INPUT FOR THIS TASK:

Lemma add_loop_edge_first (q : Z) (s : fsa) (e : edge) (rest : list edge) :
  filter (λ e, e_to e = q ∧ e_label e ≠ _EPS) (edges s) = e :: rest →
  add_loop_edge q s =
  Ok (append_edge
        (Edge q q (e_label e) 0
              (List5 (match e_pos e with Ok pos => pos | _ => None end))) s).
Proof.
  intros Hsel.
  pose proof (indices_where_lookup (λ e, e_to e = q ∧ e_label e ≠ _EPS) (edges s)) as HF.
  rewrite Hsel in HF. unfold add_loop_edge. cbv zeta.
  apply Forall2_cons_inv_r in HF as (i & idxs & Hi & _ & ->).
  change (py_index (i :: idxs) 0) with (Ok i). cbn [mbind res_bind].
  rewrite (py_index_lookup _ _ _ Hi). cbn [mbind res_bind]. done.
Qed.

Lemma add_loop_edge_none (q : Z) (s : fsa) :
  filter (λ e, e_to e = q ∧ e_label e ≠ _EPS) (edges s) = [] →
  add_loop_edge q s = Raise IndexError.
Proof.
  intros Hsel.
  pose proof (indices_where_lookup (λ e, e_to e = q ∧ e_label e ≠ _EPS) (edges s)) as HF.
  rewrite Hsel in HF. unfold add_loop_edge. cbv zeta.
  apply Forall2_nil_inv_r in HF as ->. by rewrite py_index_nil.
Qed.

Lemma asg_chain_snoc (w : list label) (x : label) :
  asg_chain (w ++ [x]) =
  asg_chain w ++ [Edge (Z.of_nat (length w)) (Z.of_nat (length w) + 1) x 1 Tuple4].
Proof.
  unfold asg_chain, enumerate. rewrite imap_app, fmap_app. simpl.
  by rewrite Nat.add_0_r.
Qed.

TO DO: Restate exactly, and only, the line containing "Lemma asg_chain_snoc (w" together with all lines after it to the end of the material.

RESPONSE TO THIS EXERCISE:
Lemma asg_chain_snoc (w : list label) (x : label) :
  asg_chain (w ++ [x]) =
  asg_chain w ++ [Edge (Z.of_nat (length w)) (Z.of_nat (length w) + 1) x 1 Tuple4].
Proof.
  unfold asg_chain, enumerate. rewrite imap_app, fmap_app. simpl.
  by rewrite Nat.add_0_r.
Qed.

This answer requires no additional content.